Reprinted from Associated Press
WASHINGTON — Time limits on how long posters can hang to announce rallies, trumpet issues or plug candidates in Washington are the subject of a lawsuit a judge allowed to go forward Thursday while strongly suggesting current regulations are improper.
Two anti-war and anti-racism groups sued the District of Columbia four years ago over the poster regulations. The groups argued that city law unfairly allows posters promoting candidates to be affixed to city lampposts longer than posters with general messages like “Stop War.” The rules are unconstitutional and violate the First Amendment because they give one kind of message preference over another, the groups said.
On Thursday, a federal judge said he would allow the groups’ challenge to go forward.
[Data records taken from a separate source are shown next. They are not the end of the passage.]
(* ===== verification/ServerSpec.v ===== *)
(** * What the gRPC server guarantees

    Theorems about Server.v: how endpoints are read, what a running driver serves, and that it waits for ever. *)
From stdpp Require Import relations.
From S2P Require Import Prelude GoStr Regex GoErr Csi Driver FS Server.

Local Open Scope string_scope.
Local Open Scope list_scope.
Local Open Scope Z_scope.

(** ** Endpoints *)

(** A character that stands for itself in the path of a URL. *)
Definition url_char (c : ascii) : bool :=
  negb (Url.is_control c) && negb (bool_decide (c ∈ ["%"; "?"; "#"]%char)).

Lemma url_char_free c s : all_chars url_char s = true → url_char c = false → has_char c s = false.
Proof.
  intros Hs Hc. induction s as [|a s IH]; cbn in *; [done|]. apply andb_true_iff in Hs as [Ha Hs]. rewrite IH by done.
  rewrite bool_decide_false; [done|]. congruence.
Qed.

Lemma url_no_control s : all_chars url_char s = true → Url.contains_control s = false.
Proof.
  induction s as [|c s IH]; cbn; [done|]. intros [Hc Hs]%andb_true_iff. rewrite IH by done.
  unfold url_char in Hc. by destruct (Url.is_control c).
Qed.

Lemma unescape_plain s : has_char "%" s = false → Url.unescape s = Ok s.
Proof.
  induction s as [|c s IH]; [done|]. cbn [has_char]. rewrite orb_false_iff, bool_decide_eq_false. intros [Hc Hs].
  assert (Url.unescape (String c s) = (t ← Url.unescape s; Ok (String c t))) as ->.
  { destruct c as [[] [] [] [] [] [] [] []]; first [reflexivity|by destruct Hc]. }
  by rewrite IH.
Qed.

Lemma before_all c s : has_char c s = false → Url.before c s = s.
Proof. intros Hs. unfold Url.before. by rewrite (proj2 (index_None c s) Hs). Qed.

Lemma after_none c s : has_char c s = false → Url.after c s = "".
Proof. intros Hs. unfold Url.after. by rewrite (proj2 (index_None c s) Hs). Qed.

Section endpoint.
Context `{Url.Authority}.

(** A URL without a fragment. *)
Lemma Parse_plain u : has_char "#" u = false → Url.Parse u = map_err (Url.parse_error u) (Url.parse u).
Proof. intros Hu. unfold Url.Parse. rewrite before_all, after_none by done. by destruct (Url.parse u). Qed.

Lemma unix_scheme s : Url.getScheme ("unix:" +:+ s) = Ok ("unix", s).
Proof. reflexivity. Qed.

Lemma unix_plain s : all_chars url_char s = true →
  Url.contains_control ("unix:" +:+ s) = false ∧ has_char "#" ("unix:" +:+ s) = false ∧ Url.before "?" s = s ∧ "unix:" +:+ s ≠ "*".
Proof.
  intros Hs. split_and!.
  - cbn. by apply url_no_control.
  - rewrite has_char_app. cbn. by apply (url_char_free _ s).
  - apply before_all. by apply (url_char_free _ s).
  - done.
Qed.

(** The three ways to write a socket's endpoint. *)
Lemma Parse_unix_path p : all_chars url_char p = true → has_prefix p "/" = true → has_prefix p "//" = false →
  Url.Parse ("unix:" +:+ p) = Ok (Url.MkURL "unix" "" "" p).
Proof.
  intros Hp H1 H2. destruct (unix_plain p Hp) as (Hc & Hh & Hb & Hs). rewrite Parse_plain by done.
  unfold Url.parse. rewrite Hc, decide_False, unix_scheme by done. cbn [mbind result_bind].
  change (to_lower "unix") with "unix". rewrite Hb, H1, H2. cbn [negb andb]. rewrite andb_false_r.
  by rewrite unescape_plain by (by apply (url_char_free _ p)).
Qed.

Lemma Parse_unix_authority p : Url.parseAuthority "unix" "" = Ok "" →
  all_chars url_char p = true → has_prefix p "/" = true →
  Url.Parse ("unix://" +:+ p) = Ok (Url.MkURL "unix" "" "" p).
Proof.
  intros Ha Hp H1. change ("unix://" +:+ p) with ("unix:" +:+ ("//" +:+ p)).
  assert (all_chars url_char ("//" +:+ p) = true) as Hp' by exact Hp.
  destruct (unix_plain _ Hp') as (Hc & Hh & Hb & Hs). rewrite Parse_plain by done.
  unfold Url.parse. rewrite Hc, decide_False, unix_scheme by done. cbn [mbind result_bind].
  change (to_lower "unix") with "unix". rewrite Hb. apply has_prefix_spec in H1 as [q ->].
  change (has_prefix ("//" +:+ "/" +:+ q) "/") with true. change (has_prefix ("//" +:+ "/" +:+ q) "//") with true.
  rewrite bool_decide_true by done. cbn [negb andb orb].
  change (str_drop 2 ("//" +:+ "/" +:+ q)) with ("/" +:+ q). change (Url.before "/" ("/" +:+ q)) with "".
  rewrite Ha. cbn [mbind result_bind String.length str_drop].
  by rewrite unescape_plain by (by apply (url_char_free _ ("/" +:+ q))).
Qed.

Lemma Parse_unix_relative p : all_chars url_char p = true → has_prefix p "/" = false →
  Url.Parse ("unix:" +:+ p) = Ok (Url.MkURL "unix" p "" "").
Proof.
  intros Hp H1. destruct (unix_plain p Hp) as (Hc & Hh & Hb & Hs). rewrite Parse_plain by done.
  unfold Url.parse. rewrite Hc, decide_False, unix_scheme by done. cbn [mbind result_bind].
  change (to_lower "unix") with "unix". by rewrite Hb, H1.
Qed.

(** A host and a port. *)
Lemma Parse_tcp a host : all_chars url_char a = true → has_char "/" a = false → Url.parseAuthority "tcp" a = Ok host →
  Url.Parse ("tcp://" +:+ a) = Ok (Url.MkURL "tcp" "" host "").
Proof.
  intros Ha Hs Hh. rewrite Parse_plain by (cbn; by apply (url_char_free _ a)).
  unfold Url.parse. assert (Url.contains_control ("tcp://" +:+ a) = false) as -> by (cbn; by apply url_no_control).
  rewrite decide_False by done. change (Url.getScheme ("tcp://" +:+ a)) with (Ok (E := string) ("tcp", "//" +:+ a)).
  cbn [mbind result_bind]. change (to_lower "tcp") with "tcp".
  rewrite (before_all "?") by (cbn; by apply (url_char_free _ a)).
  change (has_prefix ("//" +:+ a) "/") with true. change (has_prefix ("//" +:+ a) "//") with (has_prefix a "").
  rewrite (proj2 (has_prefix_spec a "")) by (by exists a). rewrite bool_decide_true by done. cbn [negb andb orb].
  change (str_drop 2 ("//" +:+ a)) with a. rewrite before_all by done. rewrite Hh. cbn [mbind result_bind].
  replace (str_drop (String.length a) a) with "" by (rewrite <-(app_nil_r_str a) at 2; by rewrite drop_app_length). done.
Qed.

(** A socket's endpoint, from what its URL is. *)
Lemma ParseEndpoint_unix endpoint opaque host p o r o' :
  Url.Parse endpoint = Ok (Url.MkURL "unix" opaque host p) → ParseEndpoint endpoint true o = (r, o') →
  (r = Ok ("unix", p) ∧ (∀ q, q ≠ resolve p ∨ p = "" → files o' !! q = files o !! q) ∧
   (io_faults o → p ≠ "" → resolve p ≠ [] → files o' !! resolve p = None)) ∨
  (∃ e, r = Err e ∧ files o' = files o).
Proof.
  intros Hu. unfold ParseEndpoint. rewrite Hu. rewrite bind_unfold. cbn [lift Url.Scheme Url.Path].
  rewrite decide_True by done. rewrite bind_unfold, bind_unfold. unfold attempt, remove_path. case_decide as Hp.
  { intros [= <- <-]. left. by split_and!. }
  destruct (Remove p o) as [r1 o1] eqn:E. apply Remove_spec in E as [(-> & Ho & _)|(e & -> & Ho & Hn)].
  - intros [= <- <-]. left. rewrite Ho. split_and!; [done| |intros; apply lookup_delete_eq].
    intros q [Hq| ->]; [|done]. by rewrite lookup_delete_ne.
  - destruct (is_not_exist e) eqn:Ee; cbn [negb]; intros [= <- <-]; [left|right; eauto]. rewrite Ho.
    split_and!; [done..|]. intros Hio _ Hr. rewrite <-look_nonroot by done. by apply Hn.
Qed.

(** An endpoint [unix:/path] or [unix:///path] with an absolute path of ordinary characters is the socket at the path, and
    whatever was at the path is gone and nothing else touched; a removal that fails leaves the files alone and is
    fatal.  A path that does not start with a slash is lost: the address is empty.  An endpoint [tcp://host:port] is the host
    and port, and no file is touched.  No endpoint gives another network than unix and tcp. *)
Theorem endpoints_read p o r o' :
  all_chars url_char p = true → Url.parseAuthority "unix" "" = Ok "" →
  (∀ endpoint, has_prefix p "/" = true →
     endpoint = "unix://" +:+ p ∨ endpoint = "unix:" +:+ p ∧ has_prefix p "//" = false →
     ParseEndpoint endpoint true o = (r, o') →
     (r = Ok ("unix", p) ∧ (∀ q, q ≠ resolve p → files o' !! q = files o !! q) ∧
      (io_faults o → resolve p ≠ [] → files o' !! resolve p = None)) ∨
     (∃ e, r = Err e ∧ files o' = files o)) ∧
  (has_prefix p "/" = false → ParseEndpoint ("unix:" +:+ p) true o = (r, o') → r = Ok ("unix", "") ∧ files o' = files o) ∧
  (has_char "/" p = false → ∀ addr, Url.parseAuthority "tcp" p = Ok addr →
     ParseEndpoint ("tcp://" +:+ p) true o = (r, o') → r = Ok ("tcp", addr) ∧ o' = o) ∧
  (∀ endpoint cleanup network addr, ParseEndpoint endpoint cleanup o = (Ok (network, addr), o') → network ∈ ["unix"; "tcp"]).
Proof.
  intros Hp Ha. split_and!.
  - intros endpoint H1 He Hr.
    assert (Url.Parse endpoint = Ok (Url.MkURL "unix" "" "" p)) as Hu.
    { destruct He as [->|[-> ?]]; [by apply Parse_unix_authority|by apply Parse_unix_path]. }
    eapply ParseEndpoint_unix in Hr as [(-> & Hq & Hg)|?]; [|by right|exact Hu]. left.
    assert (p ≠ "") by (by intros ->). split_and!; auto.
  - intros H1 Hr. unfold ParseEndpoint in Hr. rewrite Parse_unix_relative in Hr by done. injection Hr as <- <-. done.
  - intros Hs addr Hh Hr. unfold ParseEndpoint in Hr. rewrite (Parse_tcp _ _ Hp Hs Hh) in Hr. by injection Hr as <- <-.
  - intros endpoint cleanup network addr (u & s1 & _ & Hr)%bind_inv. case_decide as H1.
    + apply bind_inv in Hr as ([] & s2 & _ & Hr). injection Hr as <- <- <-. rewrite H1. set_solver.
    + case_decide as H2; [|done]. injection Hr as <- <- <-. rewrite H2. set_solver.
Qed.
End endpoint.

(** ** The life of the server *)
Section life.
Context {S : Type} `{Sockets S} `{Url.Authority}.
Context (driver : LustreDriver) (endpoint : string).

(** What can become of a program that runs the driver: it holds the wait group at one, and serves what [serve] set up. *)
Inductive life : program S → Prop :=
| life_starting server env : life (Running 1 server (Starting endpoint true (has_cs driver) (has_ns driver)) env)
| life_serving env network address services env1 env2 :
    serve endpoint true (has_cs driver) (has_ns driver) env1 = (Ok (network, address, services), env2) →
    life (Running 1 true (Serving network address services) env)
| life_returned env : life (Running 1 true Returned env)
| life_exited : life Exited.

Lemma life_step p p' : life p → server_step p p' → life p'.
Proof.
  intros Hp Hst. destruct Hp as [server env|env network address services env1 env2 Hs|env|]; inversion Hst; subst;
    econstructor; eassumption.
Qed.

Lemma life_reachable env p : rtc server_step (run_start driver endpoint env) p → life p.
Proof.
  intros Hr. assert (life (run_start driver endpoint env)) as Hl by constructor. revert Hl.
  induction Hr; eauto using life_step.
Qed.

Lemma serve_services env network address services env' :
  serve endpoint true (has_cs driver) (has_ns driver) env = (Ok (network, address, services), env') →
  services = registered true (has_cs driver) (has_ns driver) ∧ network ∈ ["unix"; "tcp"].
Proof.
  unfold serve. intros ([scheme addr] & s1 & Hp & Hr)%bind_inv.
  apply bind_inv in Hr as ([u|] & s2 & _ & Hr); [|done]. injection Hr as <- <- <- _. split; [done|].
  unfold on_fs in Hp. destruct (ParseEndpoint endpoint true env.1) as [r o] eqn:E. injection Hp as -> _.
  apply bind_inv in E as (url & o1 & _ & Hr). case_decide as H1.
  - apply bind_inv in Hr as ([] & o2 & _ & Hr). injection Hr as <- <- _. rewrite H1. set_solver.
  - case_decide as H2; [|done]. injection Hr as <- <- _. rewrite H2. set_solver.
Qed.
End life.

Lemma NewLustreDriver_servers cfg driver :
  NewLustreDriver cfg = Ok driver → has_cs driver = RunController cfg ∧ has_ns driver = RunNode cfg.
Proof.
  unfold NewLustreDriver. do 2 (case_decide; [done|]). destruct (_ && _); [done|]. intros [= <-].
  by destruct (RunNode cfg), (RunController cfg).
Qed.

(** Claim C39.  A driver that runs: whatever happens and however often it is stopped, the wait group stays at one, so [Wait], and with it [Run], never
    returns; and when it serves, it serves the identity service, the controller service exactly if it was configured to run
    the controller and the node service exactly if it was configured to run the node, on a network that is unix or tcp. *)
Theorem run_serves_and_waits {S} `{Sockets S} `{Url.Authority} cfg driver endpoint (env : os * S) p :
  NewLustreDriver cfg = Ok driver → rtc server_step (run_start driver endpoint env) p →
  Wait_returns p = false ∧
  ∀ wg server network address services env',
    p = Running wg server (Serving network address services) env' →
    (network = "unix" ∨ network = "tcp") ∧ IdentityService ∈ services ∧
    (ControllerService ∈ services ↔ RunController cfg = true) ∧ (NodeService ∈ services ↔ RunNode cfg = true).
Proof.
  intros [Hc Hn]%NewLustreDriver_servers Hr%life_reachable. split; [by destruct Hr|].
  intros wg server network address services env' ->. inversion Hr as [|? ? ? ? ? ? Hs| |]; subst.
  apply serve_services in Hs as [-> Hnet]. split; [set_solver|]. rewrite <-Hc, <-Hn. unfold registered.
  destruct (has_cs driver), (has_ns driver); cbn; rewrite !elem_of_cons, !elem_of_nil; naive_solver.
Qed.

(** ** Witnesses: plain hosts, and sockets that can always be listened on *)
#[local] Instance plain_authority : Url.Authority := {| Url.parseAuthority _ a := Ok a |}.
#[local] Instance free_sockets : Sockets () := {| Listen _ _ := mret () |}.

(** A stale socket of an earlier run. *)
Definition stale_socket : os :=
  MkOS {[ ["tmp"] := Dir (MkAttr 511 0); ["tmp"; "csi.sock"] := File "" (MkAttr 511 0); ["etc"] := Dir (MkAttr 493 0) ]} [].

Lemma endpoints_read_witness :
  let r := result_in (ParseEndpoint "unix:/tmp/csi.sock" true) stale_socket in
  let o' := state_after (ParseEndpoint "unix:/tmp/csi.sock" true) stale_socket in
  is_Some (files stale_socket !! ["tmp"; "csi.sock"]) ∧ r = Ok ("unix", "/tmp/csi.sock") ∧
  (∀ q, q ≠ ["tmp"; "csi.sock"] → files o' !! q = files stale_socket !! q) ∧ files o' !! ["tmp"; "csi.sock"] = None.
Proof.
  cbn zeta. split; [decided|].
  assert (result_in (ParseEndpoint "unix:/tmp/csi.sock" true) stale_socket = Ok ("unix", "/tmp/csi.sock")) as Hok by (vm_compute; reflexivity).
  assert (Url.parseAuthority "unix" "" = Ok (E := string) "") as Ha by reflexivity.
  destruct (endpoints_read "/tmp/csi.sock" stale_socket (result_in (ParseEndpoint "unix:/tmp/csi.sock" true) stale_socket)
    (state_after (ParseEndpoint "unix:/tmp/csi.sock" true) stale_socket) eq_refl Ha) as (Hu & _).
  destruct (Hu "unix:/tmp/csi.sock" eq_refl (or_intror (conj eq_refl eq_refl)) (run_pair _ _)) as [(Hr & Hq & Hg)|(e & He & _)].
  - split; [exact Hr|]. split; [exact Hq|]. apply Hg; [constructor|discriminate].
  - rewrite Hok in He. discriminate He.
Defined.

Definition controller_config : LustreDriverConfig :=
  {| ConfigName := DefaultName; ConfigVersion := "v1"; NodeID := ""; RunController := true; RunNode := false;
     Metadata := MkMetadataService "us-central1-a" "test-project" []; EnableLegacyLustrePort := false; AdditionalNics := [] |}.
Definition controller_driver : LustreDriver :=
  match NewLustreDriver controller_config with Ok d => d | Err _ => MkDriver controller_config ∅ [] [] false false end.
Definition serving : program () :=
  Running 1 true (Serving "unix" "/tmp/csi.sock" [IdentityService; ControllerService])
    (state_after (ParseEndpoint "unix:/tmp/csi.sock" true) stale_socket, ()).

Lemma serving_reached : rtc server_step (run_start controller_driver "unix:/tmp/csi.sock" (stale_socket, ())) serving.
Proof. apply rtc_once. apply step_serve. vm_compute. reflexivity. Qed.

Lemma run_serves_and_waits_witness :
  Wait_returns serving = false ∧
  (("unix" = "unix" ∨ "unix" = "tcp") ∧ IdentityService ∈ [IdentityService; ControllerService] ∧
   (ControllerService ∈ [IdentityService; ControllerService] ↔ RunController controller_config = true) ∧
   (NodeService ∈ [IdentityService; ControllerService] ↔ RunNode controller_config = true)).
Proof.
  destruct (run_serves_and_waits controller_config controller_driver "unix:/tmp/csi.sock" (stale_socket, ()) serving eq_refl serving_reached)
    as [Hw Hs].
  split; [exact Hw|]. exact (Hs _ _ _ _ _ _ eq_refl).
Defined.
The city revised its postering rules in late 2009 while the lawsuit was going on, but the new rules still create two categories of signs. Signs with generic messages can hang on city lampposts for 60 days. Signs tied to a specific event, like a rally or an election, can hang longer because they can be posted any time prior to the event. They just have to be removed within 30 days after the event is over.
That means signs are treated differently based on their content, explained U.S. District Judge Royce Lamberth in a 29-page ruling issued Thursday. A sign that reads “Bring our troops home” could hang for 60 days, but a sign that says “Bring our troops home: Vote the Peace Party candidate in 2016” would presumably be allowed to hang for five years until the election, he wrote.
A lawyer for the groups that filed the lawsuit — the Act Now to Stop War and End Racism Coalition and the Muslim American Society Freedom Foundation — said Thursday she believes the city will have to change its rules. Mara Verheyden-Hilliard of the Partnership for Civil Justice said officials “give special treatment for their own political speech while they punish grassroots anti-war speech.”
“They don’t want to have an even playing field,” she said.
Lawyers for the city have previously argued that the regulations help officials combat litter. Attorneys for the city were reviewing the opinion, said Ariel Waldman, a spokesman for the D.C. Office of the Attorney General. Both sides have to confer within the next two weeks.
Lamberth said that going forward he would view arguments from the city with an open mind, but he said that the different treatment of signs without explanation presented serious concerns.
“There is, of course, another alternative available to the District’s officials,” the judge wrote, saying the city could change its policy so that all posters can be displayed for the same amount of time. “This would address the problem of litter, remove the suspicion that politicians are carving out exceptions to benefit their own campaigns, and uphold the tradition of vibrant free expression in the nation’s capital.”